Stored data
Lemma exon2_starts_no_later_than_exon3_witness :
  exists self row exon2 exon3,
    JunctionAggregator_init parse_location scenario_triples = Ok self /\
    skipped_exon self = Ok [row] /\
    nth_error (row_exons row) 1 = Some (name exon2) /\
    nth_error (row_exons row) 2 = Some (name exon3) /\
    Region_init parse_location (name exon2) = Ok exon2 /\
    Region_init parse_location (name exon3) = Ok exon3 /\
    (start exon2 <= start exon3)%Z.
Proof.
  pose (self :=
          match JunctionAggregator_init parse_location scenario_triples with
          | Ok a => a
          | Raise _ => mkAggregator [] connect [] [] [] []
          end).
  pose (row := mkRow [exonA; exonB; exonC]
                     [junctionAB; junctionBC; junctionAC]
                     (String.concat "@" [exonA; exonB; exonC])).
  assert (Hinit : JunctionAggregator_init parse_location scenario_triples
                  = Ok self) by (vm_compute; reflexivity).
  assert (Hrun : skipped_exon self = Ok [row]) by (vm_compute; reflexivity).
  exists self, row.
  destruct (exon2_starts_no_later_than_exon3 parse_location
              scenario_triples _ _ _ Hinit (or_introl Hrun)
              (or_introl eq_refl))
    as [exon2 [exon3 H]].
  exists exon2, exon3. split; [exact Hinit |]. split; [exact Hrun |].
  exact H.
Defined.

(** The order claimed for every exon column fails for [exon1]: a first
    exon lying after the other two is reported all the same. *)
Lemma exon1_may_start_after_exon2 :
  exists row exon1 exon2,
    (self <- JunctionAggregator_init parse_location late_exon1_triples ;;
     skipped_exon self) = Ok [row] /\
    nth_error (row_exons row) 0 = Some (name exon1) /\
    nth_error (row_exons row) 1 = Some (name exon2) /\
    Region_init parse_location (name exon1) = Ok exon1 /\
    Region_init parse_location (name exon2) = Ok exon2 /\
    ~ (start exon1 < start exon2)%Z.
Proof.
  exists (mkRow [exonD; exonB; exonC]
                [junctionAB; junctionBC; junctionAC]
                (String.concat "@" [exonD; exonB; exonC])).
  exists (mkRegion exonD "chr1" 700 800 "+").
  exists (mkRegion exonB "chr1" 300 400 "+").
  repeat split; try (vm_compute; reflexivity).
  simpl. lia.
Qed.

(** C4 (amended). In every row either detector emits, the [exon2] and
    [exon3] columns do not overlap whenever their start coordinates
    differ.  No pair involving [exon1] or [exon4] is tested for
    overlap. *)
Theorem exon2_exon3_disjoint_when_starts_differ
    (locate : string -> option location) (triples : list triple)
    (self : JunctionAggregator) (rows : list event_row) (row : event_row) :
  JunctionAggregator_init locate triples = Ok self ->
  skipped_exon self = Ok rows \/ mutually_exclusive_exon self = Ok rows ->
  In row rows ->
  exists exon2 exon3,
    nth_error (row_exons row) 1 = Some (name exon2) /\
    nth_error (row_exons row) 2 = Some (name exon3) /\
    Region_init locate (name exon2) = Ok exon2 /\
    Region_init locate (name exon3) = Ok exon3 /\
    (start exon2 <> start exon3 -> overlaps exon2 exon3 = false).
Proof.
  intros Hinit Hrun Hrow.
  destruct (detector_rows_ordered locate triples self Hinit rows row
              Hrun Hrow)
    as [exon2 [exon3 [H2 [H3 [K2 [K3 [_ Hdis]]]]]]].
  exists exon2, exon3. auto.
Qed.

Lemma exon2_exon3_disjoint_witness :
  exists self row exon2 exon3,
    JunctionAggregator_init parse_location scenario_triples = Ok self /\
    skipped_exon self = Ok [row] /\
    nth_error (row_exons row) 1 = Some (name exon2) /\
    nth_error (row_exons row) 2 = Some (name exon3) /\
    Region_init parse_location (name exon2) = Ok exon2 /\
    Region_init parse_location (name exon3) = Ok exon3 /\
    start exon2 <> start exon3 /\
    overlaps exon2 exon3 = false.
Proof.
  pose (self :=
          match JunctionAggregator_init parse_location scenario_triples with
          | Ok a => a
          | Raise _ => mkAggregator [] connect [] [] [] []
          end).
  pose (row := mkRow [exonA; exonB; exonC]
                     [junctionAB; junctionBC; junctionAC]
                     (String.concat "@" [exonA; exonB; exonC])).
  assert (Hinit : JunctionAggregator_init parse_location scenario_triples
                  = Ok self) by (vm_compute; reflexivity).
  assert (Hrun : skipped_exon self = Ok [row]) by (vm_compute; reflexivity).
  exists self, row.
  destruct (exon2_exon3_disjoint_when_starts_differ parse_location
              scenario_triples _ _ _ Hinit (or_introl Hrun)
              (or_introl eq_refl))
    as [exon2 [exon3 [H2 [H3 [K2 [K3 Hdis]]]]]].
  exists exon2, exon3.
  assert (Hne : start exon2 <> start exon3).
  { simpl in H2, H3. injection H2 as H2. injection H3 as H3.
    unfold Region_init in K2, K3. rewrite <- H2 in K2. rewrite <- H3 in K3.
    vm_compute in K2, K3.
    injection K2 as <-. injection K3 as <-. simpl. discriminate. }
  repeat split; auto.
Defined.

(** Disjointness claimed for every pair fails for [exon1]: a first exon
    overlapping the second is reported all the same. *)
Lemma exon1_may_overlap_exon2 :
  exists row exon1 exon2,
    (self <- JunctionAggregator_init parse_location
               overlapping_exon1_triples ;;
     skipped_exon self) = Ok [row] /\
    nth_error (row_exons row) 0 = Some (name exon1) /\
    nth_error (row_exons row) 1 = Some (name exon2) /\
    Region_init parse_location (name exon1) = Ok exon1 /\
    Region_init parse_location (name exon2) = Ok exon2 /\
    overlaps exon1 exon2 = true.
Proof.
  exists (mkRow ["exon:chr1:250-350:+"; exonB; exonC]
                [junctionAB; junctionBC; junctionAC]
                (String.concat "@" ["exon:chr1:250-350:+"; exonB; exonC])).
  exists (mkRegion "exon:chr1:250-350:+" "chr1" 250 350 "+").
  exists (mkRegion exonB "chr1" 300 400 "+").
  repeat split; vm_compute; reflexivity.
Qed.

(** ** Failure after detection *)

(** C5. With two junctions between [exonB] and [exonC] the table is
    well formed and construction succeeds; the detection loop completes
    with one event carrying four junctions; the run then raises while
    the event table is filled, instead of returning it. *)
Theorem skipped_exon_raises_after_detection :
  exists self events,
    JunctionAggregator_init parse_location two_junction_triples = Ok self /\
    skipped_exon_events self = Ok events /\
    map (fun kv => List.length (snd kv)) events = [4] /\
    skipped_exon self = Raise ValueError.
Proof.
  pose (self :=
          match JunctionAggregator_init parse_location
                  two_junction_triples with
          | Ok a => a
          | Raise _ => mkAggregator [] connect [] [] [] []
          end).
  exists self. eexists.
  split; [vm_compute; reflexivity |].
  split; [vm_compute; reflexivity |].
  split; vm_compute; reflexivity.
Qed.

* * *

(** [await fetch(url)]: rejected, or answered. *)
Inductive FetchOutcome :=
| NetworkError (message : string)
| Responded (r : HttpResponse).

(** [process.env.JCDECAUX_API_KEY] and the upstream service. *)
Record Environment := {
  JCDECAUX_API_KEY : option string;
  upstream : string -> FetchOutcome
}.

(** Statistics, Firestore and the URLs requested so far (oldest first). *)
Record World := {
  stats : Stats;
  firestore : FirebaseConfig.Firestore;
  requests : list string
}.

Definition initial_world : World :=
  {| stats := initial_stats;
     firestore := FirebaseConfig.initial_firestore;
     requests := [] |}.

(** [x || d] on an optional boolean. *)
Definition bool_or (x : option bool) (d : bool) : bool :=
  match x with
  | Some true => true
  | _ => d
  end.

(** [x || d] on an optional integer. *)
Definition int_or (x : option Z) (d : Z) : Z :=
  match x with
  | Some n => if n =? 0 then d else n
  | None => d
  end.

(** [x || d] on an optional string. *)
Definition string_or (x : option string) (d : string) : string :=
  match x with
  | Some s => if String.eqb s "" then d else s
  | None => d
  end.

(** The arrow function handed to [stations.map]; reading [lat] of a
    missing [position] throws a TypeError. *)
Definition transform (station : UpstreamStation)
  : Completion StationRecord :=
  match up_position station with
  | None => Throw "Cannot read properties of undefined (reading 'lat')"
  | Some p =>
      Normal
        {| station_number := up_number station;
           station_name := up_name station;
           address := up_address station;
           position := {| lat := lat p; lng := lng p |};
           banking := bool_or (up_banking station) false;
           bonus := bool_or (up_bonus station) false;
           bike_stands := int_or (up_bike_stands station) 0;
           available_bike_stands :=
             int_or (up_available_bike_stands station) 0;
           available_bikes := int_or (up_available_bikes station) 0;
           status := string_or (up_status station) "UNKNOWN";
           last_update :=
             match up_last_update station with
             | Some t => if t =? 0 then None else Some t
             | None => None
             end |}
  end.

--

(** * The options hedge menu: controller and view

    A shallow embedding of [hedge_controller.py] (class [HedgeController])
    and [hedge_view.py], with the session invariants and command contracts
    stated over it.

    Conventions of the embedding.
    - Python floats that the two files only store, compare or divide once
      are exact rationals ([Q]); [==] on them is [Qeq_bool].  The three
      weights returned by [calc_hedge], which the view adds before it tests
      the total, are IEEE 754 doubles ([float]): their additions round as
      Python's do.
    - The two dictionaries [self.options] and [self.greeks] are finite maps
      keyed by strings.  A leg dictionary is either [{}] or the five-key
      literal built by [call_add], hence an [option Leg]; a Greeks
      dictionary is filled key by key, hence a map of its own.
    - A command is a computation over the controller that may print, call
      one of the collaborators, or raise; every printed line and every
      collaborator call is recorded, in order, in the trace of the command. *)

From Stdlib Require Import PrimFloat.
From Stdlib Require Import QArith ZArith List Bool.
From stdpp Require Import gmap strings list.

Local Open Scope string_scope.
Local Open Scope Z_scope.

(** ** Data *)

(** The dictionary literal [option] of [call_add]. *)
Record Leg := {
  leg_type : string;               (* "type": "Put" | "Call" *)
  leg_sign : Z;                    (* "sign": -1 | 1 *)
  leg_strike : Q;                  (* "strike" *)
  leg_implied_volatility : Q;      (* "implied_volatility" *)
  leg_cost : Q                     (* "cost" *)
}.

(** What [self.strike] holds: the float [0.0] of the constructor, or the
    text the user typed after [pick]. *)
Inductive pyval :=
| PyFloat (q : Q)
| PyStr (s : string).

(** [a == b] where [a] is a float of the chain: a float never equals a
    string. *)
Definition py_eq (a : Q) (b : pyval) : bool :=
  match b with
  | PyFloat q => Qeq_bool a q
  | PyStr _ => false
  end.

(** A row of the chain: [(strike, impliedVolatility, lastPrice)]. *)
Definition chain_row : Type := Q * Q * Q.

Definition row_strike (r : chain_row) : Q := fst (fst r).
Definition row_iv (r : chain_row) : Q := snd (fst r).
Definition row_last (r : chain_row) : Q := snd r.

What the task asks
In your answer, include only the lines above starting at the line that holds "stats := initial_stats;" and ending at the line that holds "banking := bool_or", copied exactly.

Exercise output
  {| stats := initial_stats;
     firestore := FirebaseConfig.initial_firestore;
     requests := [] |}.

(** [x || d] on an optional boolean. *)
Definition bool_or (x : option bool) (d : bool) : bool :=
  match x with
  | Some true => true
  | _ => d
  end.

(** [x || d] on an optional integer. *)
Definition int_or (x : option Z) (d : Z) : Z :=
  match x with
  | Some n => if n =? 0 then d else n
  | None => d
  end.

(** [x || d] on an optional string. *)
Definition string_or (x : option string) (d : string) : string :=
  match x with
  | Some s => if String.eqb s "" then d else s
  | None => d
  end.

(** The arrow function handed to [stations.map]; reading [lat] of a
    missing [position] throws a TypeError. *)
Definition transform (station : UpstreamStation)
  : Completion StationRecord :=
  match up_position station with
  | None => Throw "Cannot read properties of undefined (reading 'lat')"
  | Some p =>
      Normal
        {| station_number := up_number station;
           station_name := up_name station;
           address := up_address station;
           position := {| lat := lat p; lng := lng p |};
           banking := bool_or (up_banking station) false;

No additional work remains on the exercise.